2. Introduction to Reloading Components

by James M. Morrison (jimmm@ibm.net)

Introduction to Reloading Components

There are two major classes of cartridges: rimfire and centerfire. The difference between them refers to the location of the priming compound. Rimfire ammunition has priming compound placed inside the cartridge rim. Centerfire ammunition has a separate component (called a primer) placed in the center of the base of the cartridge.

Since rimfire ammunition does not use a separate primer component, it is not really reloadable by handloaders. Hence, rimfires will be ignored for the remainder of this discussion. Since I don't reload shotgun shells, I'll ignore them, too.

There are four components of a reloadable round of ammunition: bullet, metallic cartridge case, powder, and primer.

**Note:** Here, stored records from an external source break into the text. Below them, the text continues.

(* ===== verification/QueryExec.v ===== *)
(** * Query execution (crates/connxism/src/query.rs)

    One typed request: prefetch stages fold into a scope, a scope, an indexed
    filter, a named space or the default hybrid gives the first candidates,
    then sparse fusion, late interaction, the post-filter, the threshold, the
    page and what of each winner is sent. Facets, counts and scrolling are
    beside it. *)
From Stdlib Require Import SpecFloat.
From S2P Require Import Prelude Floats ByteOrder Utf8 Json Query Geo Quant Heap AnnStore Ann Keys.
From S2P Require Import Model Kv Pending Store Fusion Searches FilterExec.
#[local] Set Default Goal Selector "!".
#[local] Set Warnings "-clear-no-such-hyp".
Local Open Scope Z_scope.

(** [Analyzer::highlight]: spans of a text that a query marks. *)
Class Highlighter := highlights : bytes -> bytes -> option (list (nat * nat)).

Definition FILTER_OVERFETCH : Z := 8.
Definition EXACT_SCOPE_MAX : Z := 65536.
Definition MAX_PREFETCH_DEPTH : nat := 3.

Section query.
Context `{SerdeNumber} `{Libm} `{TextAnalyzer} `{Ln32} `{LegacyPosting} `{Highlighter}.
Context {HC : BinaryHeap Scored reverse_key} {HR : BinaryHeap Scored scored_key}.
Variable json_text : Json -> bytes.

(** ** Scope *)

Definition get_aliases (db : Db) : gmap bytes bytes :=
  match get_cf db CF_META META_ALIASES with Some (RAliases m) => m | _ => ∅ end.
Definition resolve_alias (db : Db) (name : bytes) : bytes := default name (get_aliases db !! name).

Definition collection_members (db : Db) (name : bytes) : list bytes := (rows_under db CF_COLL (coll_prefix name)).*1.

(** A collection restricts like a scope; both given is the intersection. *)
Definition query_scope (db : Db) (q : EstateQuery) : option (list bytes) :=
  match q_collection q with
  | None => q_scope q
  | Some coll =>
      let members := collection_members db (resolve_alias db coll) in
      Some (match q_scope q with
            | None => members
            | Some explicit => filter (fun id => id ∈ members) explicit
            end)
  end.

(** ** The first candidates *)

Definition query_text (q : EstateQuery) : bytes := default [] (q_text q).
Definition query_vector (q : EstateQuery) : list f32 := default [] (q_vector q).
Definition is_some {A} (o : option A) : bool := match o with Some _ => true | None => false end.

Definition want (q : EstateQuery) : Z := sat_add (q_top_k q) (q_offset q).
Definition fetch_depth (q : EstateQuery) (dsl : Filter) : Z :=
  if filter_is_empty dsl && negb (is_some (q_multi q)) then want q else sat_mul (want q) FILTER_OVERFETCH.

Definition unscoped (s : ConnXRecall) (q : EstateQuery) (fetch : Z) : result RroError (list Candidate) :=
  if is_some (q_vector q) then hybrid_weighted s (query_text q) (query_vector q) fetch (q_fusion q) (q_fusion_mode q)
  else lexical_search s (query_text q) fetch.

(** A candidate of the named space with its document, if there is one. *)
Definition attach (db : Db) (c : Candidate) : Candidate :=
  match get_doc db (c_id c) with
  | Some d => mkCandidate (c_id c) (sd_text d) (c_score c) (sd_metadata d) (c_vector c) (c_highlights c)
  | None => c
  end.

Definition fuse_candidates (db : Db) (q : EstateQuery) (fetch : Z) (xs ys : list Candidate) : list Candidate :=
  omap (hydrate db) (truncate fetch (fuse (q_fusion_mode q) [scored_ids xs; scored_ids ys] (as_slice (q_fusion q)) RRF_K)).

Definition named_hybrid (s : ConnXRecall) (q : EstateQuery) (space : bytes) (vector : list f32) (fetch : Z)
  : result RroError (list Candidate) :=
  let dense := named_search (db s) space vector fetch in
  let text := query_text q in
  lexical ← (if bool_decide (text = []) then Ok [] else lexical_search s text fetch);
  if bool_decide (lexical = []) then Ok (map (attach (db s)) dense)
  else Ok (fuse_candidates (db s) q fetch dense lexical).

(** The candidates, the ids they are confined to, and whether they already
    satisfy the filter. *)
Record Phase : Type := mkPhase { results : list Candidate; allowed : option (gset bytes); prefiltered : bool }.

Definition filtered_phase (s : ConnXRecall) (q : EstateQuery) (ids : list bytes) : result RroError Phase :=
  let allow := list_to_set ids in
  if Z.of_nat (length ids) <=? EXACT_SCOPE_MAX then
    l ← (if bool_decide (ids = []) then Ok []
         else scoped_search s (query_text q) (query_vector q) (want q) ids);
    Ok (mkPhase l (Some allow) true)
  else
    l ← filter_aware_search s (query_text q) (query_vector q) (want q) allow (q_fusion q) (q_fusion_mode q);
    Ok (mkPhase l (Some allow) true).

Definition first_phase (s : ConnXRecall) (q : EstateQuery) (dsl : Filter) (fetch : Z) : result RroError Phase :=
  match query_scope (db s) q with
  | Some scope =>
      l ← scoped_search s (query_text q) (query_vector q) fetch scope;
      Ok (mkPhase l (Some (list_to_set scope)) false)
  | None =>
      if negb (filter_is_empty dsl) then
        match ids_where json_text (db s) dsl with
        | Some ids => filtered_phase s q ids
        | None => l ← unscoped s q fetch; Ok (mkPhase l None false)
        end
      else
        l ← match q_using q, q_vector q with
            | Some space, Some v => named_hybrid s q space v fetch
            | _, _ => unscoped s q fetch
            end;
        Ok (mkPhase l None false)
  end.

(** ** Sparse fusion *)

Definition sparse_phase (s : ConnXRecall) (q : EstateQuery) (fetch : Z) (p : Phase) : result RroError (list Candidate) :=
  match q_sparse q with
  | Some sv =>
      if sparse_is_empty sv then Ok (results p)
      else
        sparse ← sparse_search (db s) sv fetch;
        let sparse := match allowed p with Some a => filter (fun c => c_id c ∈ a) sparse | None => sparse end in
        if bool_decide (sparse = []) then Ok (results p) else Ok (fuse_candidates (db s) q fetch (results p) sparse)
  | None => Ok (results p)
  end.

(** ** Late interaction *)

Definition with_payload (c : Candidate) (text : bytes) (metadata : Metadata) : Candidate :=
  mkCandidate (c_id c) text (c_score c) metadata (c_vector c) (c_highlights c).

(** Text, and metadata with it, where the text is missing. *)
Definition fill_text (db : Db) (c : Candidate) : Candidate :=
  if bool_decide (c_text c = []) then
    match get_doc db (c_id c) with
    | Some d => with_payload c (sd_text d) (if bool_decide (c_metadata c = ∅) then sd_metadata d else c_metadata c)
    | None => c
    end
  else c.

Definition multi_phase (db : Db) (q : EstateQuery) (l : list Candidate) : result RroError (list Candidate) :=
  match q_multi q with
  | Some tokens =>
      if bool_decide (tokens = []) then Ok l
      else l ← maxsim_rescore db l tokens; Ok (map (fill_text db) l)
  | None => Ok l
  end.

(** ** Filter, threshold, page *)

(** Metadata, and text with it, where the metadata is missing. *)
Definition fill_metadata (db : Db) (c : Candidate) : Candidate :=
  if bool_decide (c_metadata c = ∅) then
    match get_doc db (c_id c) with
    | Some d => with_payload c (if bool_decide (c_text c = []) then sd_text d else c_text c) (sd_metadata d)
    | None => c
    end
  else c.

Definition filter_phase (db : Db) (dsl : Filter) (prefiltered : bool) (l : list Candidate) : list Candidate :=
  if negb (filter_is_empty dsl) && negb prefiltered then
    filter (fun c => filter_matches dsl (c_metadata c) = true) (map (fill_metadata db) l)
  else l.

Definition threshold_phase (q : EstateQuery) (l : list Candidate) : list Candidate :=
  match q_score_threshold q with
  | Some t => filter (fun c => fge (c_score c) t = true) l
  | None => l
  end.

(** [into_iter().skip(offset)] for a [usize], then [truncate]. *)
Definition page_phase (q : EstateQuery) (l : list Candidate) : list Candidate :=
  truncate (q_top_k q) (drop (Z.to_nat (Z.min (q_offset q) (Z.of_nat (length l)))) l).

(** ** What is sent *)

Definition strip (q : EstateQuery) (c : Candidate) : Candidate :=
  if q_with_payload q then c else with_payload c [] ∅.
Definition add_vector (db : Db) (q : EstateQuery) (c : Candidate) : Candidate :=
  if q_with_vectors q then mkCandidate (c_id c) (c_text c) (c_score c) (c_metadata c) (vector_of db (c_id c)) (c_highlights c)
  else c.
Definition add_highlights (q : EstateQuery) (c : Candidate) : option Candidate :=
  if q_highlight q then
    match q_text q with
    | Some qt =>
        if bool_decide (c_text c = []) then Some c
        else (fun h => mkCandidate (c_id c) (c_text c) (c_score c) (c_metadata c) (c_vector c) h) <$> highlights (c_text c) qt
    | None => Some c
    end
  else Some c.

Definition send_phase (db : Db) (q : EstateQuery) (l : list Candidate) : result RroError (list Candidate) :=
  or_panic (mapM (fun c => add_highlights q (add_vector db q (strip q c))) l).

(** ** One stage *)

Definition query_flat (s : ConnXRecall) (q : EstateQuery) : result RroError (list Candidate) :=
  if q_top_k q =? 0 then Ok []
  else
    let dsl := effective_filter q in
    let fetch := fetch_depth q dsl in
    p ← first_phase s q dsl fetch;
    l ← sparse_phase s q fetch p;
    l ← multi_phase (db s) q l;
    send_phase (db s) q (page_phase q (threshold_phase q (filter_phase (db s) dsl (prefiltered p) l))).

(** ** Prefetch *)

Definition set_stage (q : EstateQuery) (scope : option (list bytes)) (top_k : Z) (payload : bool)
  (prefetch : list (EstateQuery * Z)) : EstateQuery :=
  mkEstateQuery (q_text q) (q_vector q) (q_sparse q) (q_using q) (q_collection q) (q_multi q) top_k (q_filter q) (q_dsl q)
    scope (q_score_threshold q) payload (q_offset q) (q_with_vectors q) (q_highlight q) prefetch (q_fusion q) (q_fusion_mode q).

(** [inner.top_k = stage.limit; inner.with_payload = false] *)
Definition stage_query (inner : EstateQuery) (limit : Z) : EstateQuery :=
  set_stage inner (q_scope inner) limit false (q_prefetch inner).

Definition add_id (union : list bytes) (c : Candidate) : list bytes :=
  if bool_decide (c_id c ∈ union) then union else union ++ [c_id c].

(** The stages in order, the union of their ids in order of first appearance. *)
Fixpoint gather (run : EstateQuery -> result RroError (list Candidate)) (stages : list (EstateQuery * Z)) (union : list bytes)
  : result RroError (list bytes) :=
  match stages with
  | [] => Ok union
  | (inner, limit) :: stages => l ← run (stage_query inner limit); gather run stages (fold_left add_id l union)
  end.

Definition fold_scope (q : EstateQuery) (union : list bytes) : EstateQuery :=
  set_stage q
    (Some (match q_scope q with None => union | Some explicit => filter (fun id => id ∈ explicit) union end))
    (q_top_k q) (q_with_payload q) [].

(** [query_depth] at depth [MAX_PREFETCH_DEPTH - levels] *)
Fixpoint query_depth (s : ConnXRecall) (levels : nat) (q : EstateQuery) : result RroError (list Candidate) :=
  match q_prefetch q with
  | [] => query_flat s q
  | stages =>
      match levels with
      | O => Err PrefetchTooDeep
      | S levels => union ← gather (query_depth s levels) stages []; query_flat s (fold_scope q union)
      end
  end.

Definition query (s : ConnXRecall) (q : EstateQuery) : result RroError (list Candidate) :=
  match max_top_k (quotas s) with
  | Some cap => if cap <? q_top_k q then Err (QuotaTopK (q_top_k q) cap) else query_depth s MAX_PREFETCH_DEPTH q
  | None => query_depth s MAX_PREFETCH_DEPTH q
  end.

(** ** Facets *)

(** The documents in key order; other rows of the family do not occur. *)
Definition all_docs (db : Db) : list (bytes * StoredDoc) :=
  omap (fun '(k, v) => match v with RDoc d => Some (k, d) | _ => None end) (iter_all db CF_DOCS).

Definition count_up (counts : gmap bytes Z) (k : bytes) : gmap bytes Z := <[k := default 0 (counts !! k) + 1]> counts.

(** A string as it is, anything else as JSON text. *)
Definition facet_key (v : Json) : bytes := match v with JStr s => s | other => json_text other end.

Definition facet_scan (db : Db) (field : bytes) : gmap bytes Z :=
  fold_left (fun out '(_, d) => match sd_metadata d !! field with Some v => count_up out (facet_key v) | None => out end)
    (all_docs db) ∅.

(** [rposition] *)
Fixpoint last_sep (b : bytes) : option nat :=
  match b with
  | [] => None
  | c :: b => match last_sep b with Some i => Some (S i) | None => if c =? SEP then Some 0%nat else None end
  end.

Definition true_text : bytes := str "true".
Definition false_text : bytes := str "false".

(** One row's facet value: [None] falls back to the scan, [Some None] skips. *)
Definition facet_value (rest : bytes) : option (option bytes) :=
  match rest with
  | [] => Some None
  | tag :: payload =>
      match last_sep payload with
      | None => Some None
      | Some sep_pos =>
          let value := take sep_pos payload in
          if tag =? PIDX_STR then Some (Some (from_utf8_lossy value))
          else if tag =? PIDX_BOOL then Some (Some (if bool_decide (value = [1]) then true_text else false_text))
          else None
      end
  end.

Definition facet_from_index (db : Db) (field : bytes) : option (gmap bytes Z) :=
  let p := pidx_field_prefix field in
  fold_opt (fun out '(k, _) =>
      v ← facet_value (drop (length p) k);
      Some (match v with Some surface => count_up out surface | None => out end))
    ∅ (scan_prefix db CF_PIDX p).

Definition facet (db : Db) (field : bytes) : gmap bytes Z :=
  if bool_decide (field ∈ indexed_fields db) then
    match facet_from_index db field with Some counts => counts | None => facet_scan db field end
  else facet_scan db field.

Definition distinct (db : Db) (field : bytes) : list bytes := (btree_iter (facet db field)).*1.

(** ** Counts and scrolling *)

Definition matches_filter (metadata filter : Metadata) : bool :=
  forallb (fun '(k, v) => match metadata !! k with Some w => json_eqb w v | None => false end) (btree_iter filter).

Definition count (db : Db) (filter : Metadata) : Z :=
  if bool_decide (filter = ∅) then get_u64 db META_DOC_COUNT
  else Z.of_nat (length (List.filter (fun p => matches_filter (sd_metadata p.2) filter) (all_docs db))).

Fixpoint scroll_loop (after : option bytes) (limit : Z) (rows : list (bytes * StoredDoc)) (out : list StoredDoc) : list StoredDoc :=
  match rows with
  | [] => out
  | (k, d) :: rows =>
      if bool_decide (after = Some k) then scroll_loop after limit rows out
      else
        let out := out ++ [d] in
        if limit <=? Z.of_nat (length out) then out else scroll_loop after limit rows out
  end.

Definition docs_from (db : Db) (start : bytes) : list (bytes * StoredDoc) :=
  omap (fun '(k, v) => match v with RDoc d => Some (k, d) | _ => None end) (iter_from db CF_DOCS start).

Definition scroll (db : Db) (after : option bytes) (limit : Z) : list StoredDoc :=
  scroll_loop after limit (match after with Some a => docs_from db a | None => all_docs db end) [].
End query.
(* ===== verification/ListingSpec.v ===== *)
(** * Facets, counts and scrolling

    A facet counts the documents by value, from the index where the index
    can tell the values apart and from the documents otherwise, with the same
    result; scrolling pages through every document once, in id order. *)
From Stdlib Require Import SpecFloat.
From S2P Require Import Prelude Floats ByteOrder Utf8 Json RroTime Query Geo Keys KeysFacts Model.
From S2P Require Import Kv Store StoreFacts StoreTx StoreSpec SearchFacts SearchSpec PayloadIndex.
From S2P Require Import FilterExec QueryExec.
#[local] Set Default Goal Selector "!".
#[local] Set Warnings "-clear-no-such-hyp".
Local Open Scope Z_scope.

(** ** Counting occurrences *)

Definition count_all (ks : list bytes) : gmap bytes Z := fold_left count_up ks ∅.
Definition occurrences (k : bytes) (ks : list bytes) : Z := Z.of_nat (length (filter (fun x => x = k) ks)).

Lemma count_from m ks (k : bytes) :
  (forall n, m !! k = Some n -> 0 < n) ->
  fold_left count_up ks m !! k =
  (if occurrences k ks =? 0 then m !! k else Some (default 0 (m !! k) + occurrences k ks)).
Proof.
  revert m. induction ks as [|x ks IH]; intros m Hm; [done|]. cbn [fold_left]. unfold occurrences in *. rewrite filter_cons.
  destruct (decide (x = k)) as [->|Hne].
  - cbn [length]. unfold count_up at 2. rewrite IH.
    2: { intros n. unfold count_up. rewrite lookup_insert_eq. intros [= <-]. destruct (m !! k) as [y|] eqn:E; cbn; [|lia].
         specialize (Hm y eq_refl). lia. }
    rewrite lookup_insert_eq, (proj2 (Z.eqb_neq (Z.of_nat (S _)) 0)) by lia. cbn [default from_option id].
    destruct (Z.eqb_spec (Z.of_nat (length (filter (fun x => x = k) ks))) 0); apply (f_equal Some); lia.
  - assert (count_up m x !! k = m !! k) as E by (unfold count_up; by rewrite lookup_insert_ne). by rewrite IH, E by by rewrite E.
Qed.

(** A count of zero is no entry. *)
Lemma count_all_lookup ks (k : bytes) :
  count_all ks !! k = if occurrences k ks =? 0 then None else Some (occurrences k ks).
Proof. unfold count_all. rewrite count_from by done. by rewrite lookup_empty. Qed.

Lemma count_all_perm ks ks' : ks ≡ₚ ks' -> count_all ks = count_all ks'.
Proof.
  intros Hp. apply map_eq. intros k. rewrite !count_all_lookup.
  assert (occurrences k ks = occurrences k ks') as -> by (unfold occurrences; f_equal; by apply Permutation_length, filter_Permutation).
  done.
Qed.

Lemma fold_left_omap {A B C} (g : A -> C -> A) (h : B -> option C) l a :
  fold_left (fun a b => match h b with Some c => g a c | None => a end) l a = fold_left g (omap h l) a.
Proof.
  revert a. induction l as [|b l IH]; intros a; [done|]. cbn [fold_left omap list_omap]. rewrite IH. by destruct (h b).
Qed.

Section listing.
Context `{!SerdeNumber} `{!SerdeNumberLaws _} `{Libm} `{TextAnalyzer}.
Variable json_text : Json -> bytes.

(** ** The documents in order *)

Lemma omap_filter {A B} (P : A -> Prop) `{!forall x, Decision (P x)} (Q : B -> Prop) `{!forall y, Decision (Q y)} (f : A -> option B) (l : list A) :
  (forall x y, f x = Some y -> P x <-> Q y) -> omap f (filter P l) = filter Q (omap f l).
Proof.
  intros Hf. induction l as [|x l IH]; [done|]. rewrite filter_cons. cbn [omap list_omap]. destruct (f x) as [y|] eqn:E.
  - rewrite filter_cons. destruct (decide (P x)) as [HP|HP].
    + rewrite decide_True by by eapply Hf. cbn [omap list_omap]. by rewrite E, IH.
    + rewrite decide_False by by rewrite <- (Hf x y E). done.
  - destruct (decide (P x)); [|done]. cbn [omap list_omap]. by rewrite E.
Qed.

Lemma docs_from_filter db start : docs_from db start = filter (fun p => ble start p.1) (all_docs db).
Proof.
  unfold docs_from, all_docs, iter_from. apply omap_filter. intros [k v] [k' d]. destruct v; try done. by intros [= <- <-].
Qed.

Section store.
Context (db : Db) (m : gmap bytes VectorRecord).
Hypothesis Hids : ids_ok m.
Hypothesis Hrows : rows_ok json_text (indexed_fields db) db m.

Lemma docs_row : db CF_DOCS = (fun r => RDoc (stored_doc r)) <$> m.
Proof.
  apply map_eq. intros k. rewrite lookup_fmap, (Hrows CF_DOCS k eq_refl). cbn. destruct (m !! k) as [r|] eqn:Em; [|done].
  cbn. destruct (Hids _ _ Em) as [<- _]. apply doc_rows_docs.
Qed.

Lemma all_docs_exact : all_docs db = btree_iter (stored_doc <$> m).
Proof.
  unfold all_docs, iter_all. rewrite docs_row, !btree_iter_fmap. induction (btree_iter m) as [|[k r] l IH]; [done|]. cbn.
  by rewrite IH.
Qed.

(** ** Facets *)

Definition facet_of (field : bytes) (r : VectorRecord) : option bytes := facet_key json_text <$> vr_metadata r !! field.
Definition surfaces (field : bytes) : list bytes := omap (fun p => facet_of field p.2) (map_to_list m).

Lemma facet_scan_exact field : facet_scan json_text db field = count_all (surfaces field).
Proof.
  unfold facet_scan. rewrite all_docs_exact, btree_iter_fmap.
  transitivity (fold_left (fun out p => match facet_of field p.2 with Some k => count_up out k | None => out end) (btree_iter m) ∅).
  { generalize (∅ : gmap bytes Z) as out. induction (btree_iter m) as [|[k r] l IH]; intros out; [done|]. cbn [map fold_left fst snd].
    rewrite IH. unfold facet_of. cbn. by destruct (vr_metadata r !! field). }
  rewrite fold_left_omap. apply count_all_perm. unfold surfaces. by rewrite btree_iter_perm.
Qed.

Lemma last_sep_nul_free b : nul_free b -> last_sep b = None.
Proof.
  induction b as [|c b IH]; intros Hb; [done|]. cbn. rewrite IH by (intros Hin; apply Hb; by right).
  destruct (Z.eqb_spec c SEP) as [->|]; [|done]. destruct Hb. by left.
Qed.
Lemma last_sep_app a b : nul_free b -> last_sep (a ++ SEP :: b) = Some (length a).
Proof.
  intros Hb. induction a as [|c a IH]; cbn.
  - by rewrite last_sep_nul_free.
  - by rewrite IH.
Qed.

(** What the index tells about one row: the facet value, or that the
    documents must be read. *)
Lemma facet_value_pidx v id :
  nul_free id -> (forall s, v = JStr s -> valid_utf8 s = true) ->
  (forall b : bool, json_text (JBool b) = if b then true_text else false_text) ->
  facet_value (encode_pidx_value json_text v ++ SEP :: id) = Some (Some (facet_key json_text v)) \/
  facet_value (encode_pidx_value json_text v ++ SEP :: id) = None.
Proof.
  intros Hid Hv Hb.
  assert (forall tag p, facet_value ((tag :: p) ++ SEP :: id) =
    if tag =? PIDX_STR then Some (Some (from_utf8_lossy p))
    else if tag =? PIDX_BOOL then Some (Some (if bool_decide (p = [1]) then true_text else false_text)) else None) as Hf.
  { intros tag p. cbn [app facet_value]. rewrite last_sep_app by done. by rewrite take_app_length. }
  unfold encode_pidx_value. destruct v as [|b|n|s|l|o].
  - destruct (point_of JNull) as [[lat lon]|]; rewrite Hf; by right.
  - rewrite Hf. left. cbn [facet_key]. rewrite Hb. by destruct b.
  - rewrite Hf. by right.
  - destruct (rfc3339_to_epoch_ms s); [rewrite Hf; by right|]. destruct (parse_uuid_bytes s); [rewrite Hf; by right|].
    rewrite Hf. left. cbn. by rewrite lossy_valid by auto.
  - destruct (point_of (JArr l)) as [[lat lon]|]; rewrite Hf; by right.
  - destruct (point_of (JObj o)) as [[lat lon]|]; rewrite Hf; by right.
Qed.

Hypothesis Hutf8 : forall id, is_Some (m !! id) -> valid_utf8 id = true.
Hypothesis Hfields : Forall nul_free (indexed_fields db).
Hypothesis Htext : forall (id field s : bytes) r, m !! id = Some r -> vr_metadata r !! field = Some (JStr s) -> valid_utf8 s = true.
Hypothesis Hbool : forall b : bool, json_text (JBool b) = if b then true_text else false_text.

Definition index_keys (field : bytes) : list bytes :=
  omap (fun p => (fun v => pidx_key json_text field v p.1) <$> vr_metadata p.2 !! field) (map_to_list m).

Lemma index_rows_perm field :
  field ∈ indexed_fields db -> (scan_prefix db CF_PIDX (pidx_field_prefix field)).*1 ≡ₚ index_keys field.
Proof.
  intros Hf. assert (nul_free field) as Hnf by (rewrite Forall_forall in Hfields; by apply Hfields).
  assert (forall f v id k, k = pidx_key json_text f v id -> nul_free id -> owner CF_PIDX k = id) as Hown.
  { intros f v id k -> Hid. unfold pidx_key. rewrite app_comm_cons, app_assoc. by apply owner_sep. }
  apply NoDup_Permutation.
  - pose proof (scan_prefix_sorted db CF_PIDX (pidx_field_prefix field)) as Hs. induction Hs as [|x l _ IH Hx]; [constructor|].
    cbn. constructor; [|done]. intros (y & E & Hy)%list_elem_of_fmap. rewrite Forall_forall in Hx. pose proof (Hx y Hy) as Hlt.
    unfold key_lt in Hlt. rewrite E in Hlt. by apply blt_irrefl in Hlt.
  - unfold index_keys. assert (NoDup (map_to_list m).*1) as Hn by apply NoDup_fst_map_to_list.
    assert (forall id r, (id, r) ∈ map_to_list m -> nul_free id) as Hid by (intros id r Hin%elem_of_map_to_list; by apply (Hids id r)).
    induction (map_to_list m) as [|[id r] l IH]; [constructor|]. cbn in Hn. apply NoDup_cons in Hn as [Hni Hn].
    cbn [omap list_omap fst snd]. assert (NoDup (omap (fun p => (fun v => pidx_key json_text field v p.1) <$> vr_metadata p.2 !! field) l)) as HN.
    { apply IH; [done|]. intros id' r' Hin. apply (Hid id' r'). by right. }
    destruct (vr_metadata r !! field) as [v|]; cbn [fmap option_fmap option_map]; [|done]. constructor; [|done].
    intros ([id' r'] & Hin & (v' & _ & E)%fmap_Some)%list_elem_of_omap. apply Hni. cbn [fst] in E.
    assert (id = id') as ->.
    { rewrite <- (Hown field v id _ eq_refl) by (apply (Hid id r); by left).
      apply (Hown field v' id' _ E). apply (Hid id' r'). by right. }
    by apply (list_elem_of_fmap_2' fst _ (id', r')).
  - intros k. rewrite list_elem_of_fmap. unfold index_keys. rewrite list_elem_of_omap. split.
    + intros ([k' v] & -> & [Hk Hp]%elem_of_scan_prefix). cbn [fst].
      destruct (proj1 (pidx_row_iff json_text db m (indexed_fields db) Hids Hrows k') ltac:(by eexists))
        as (f & w & id & Hf' & (r & Hr & Hw) & ->).
      assert (nul_free f) as Hnf' by (rewrite Forall_forall in Hfields; by apply Hfields).
      destruct Hp as [x E]. unfold pidx_field_prefix, prefix, pidx_key in E. rewrite <- app_assoc in E. cbn in E.
      apply sep_app_inj in E as [-> _]; [|done..]. exists (id, r). rewrite elem_of_map_to_list. split; [done|]. cbn. by rewrite Hw.
    + intros ([id r] & Hin%elem_of_map_to_list & (v & Hv & ->)%fmap_Some). cbn [fst snd] in *.
      destruct (proj2 (pidx_row_iff json_text db m (indexed_fields db) Hids Hrows (pidx_key json_text field v id))) as [w Hw].
      { exists field, v, id. split; [done|]. split; [|done]. by exists r. }
      exists (pidx_key json_text field v id, w). split; [done|]. apply elem_of_scan_prefix. split; [done|].
      exists (encode_pidx_value json_text v ++ SEP :: id). unfold pidx_key, pidx_field_prefix, prefix. by rewrite <- app_assoc.
Qed.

Once they are assembled, I will refer to them collectively as a "round" of ammunition.

What happens when a round is fired

Each component has a specific job to perform when the round is fired. Let's say a round is placed in a gun, and the gun fired. Whatever mechanisms are employed inside the gun, the gun's firing pin strikes the round's primer. The primer ignites, sending an intense flame through a hole in the base of the metallic cartridge case. The primer's flame is used to ignite the powder contained inside the cartridge case. The burning powder builds up pressure inside the cartridge case, and the bullet is pushed from the end of the cartridge case into the gun's barrel. After a trip down the gun's barrel, the bullet flies through the air and strikes its target.

Now that we have an approximate understanding of what each component does, let's take a more detailed look at each component.

PRIMER

There are two styles of primers available today: Boxer and Berdan. As an American reloader, I seldom see Berdan primed cartridges so I don't feel competent to discuss them. I'm told they're somewhat more difficult to reload.

Boxer primers consist of three separate subcomponents: primer cup, priming compound, and primer anvil. These subcomponents are assembled as purchased, you do not have to assemble the subcomponents yourself. The primer cup is cylindrical, with one end open and the other enclosed. The open end is where the primer anvil is placed, with the priming compound between the two. The primer anvil has an interesting shape, one perhaps best observed (from an already fired primer, for safety) rather than described. The primer anvil's shape is basically a disc with the center raised so it is adjacent to the priming compound. The priming compound is designed to be shock/crush sensitive, and is an explosive mixture. Recently I have seen information stating there is a foil/paper cover between the anvil and priming compound. As I have no intention of taking apart a live primer, I will take this on faith and simply pass along the information. Handle primers with care.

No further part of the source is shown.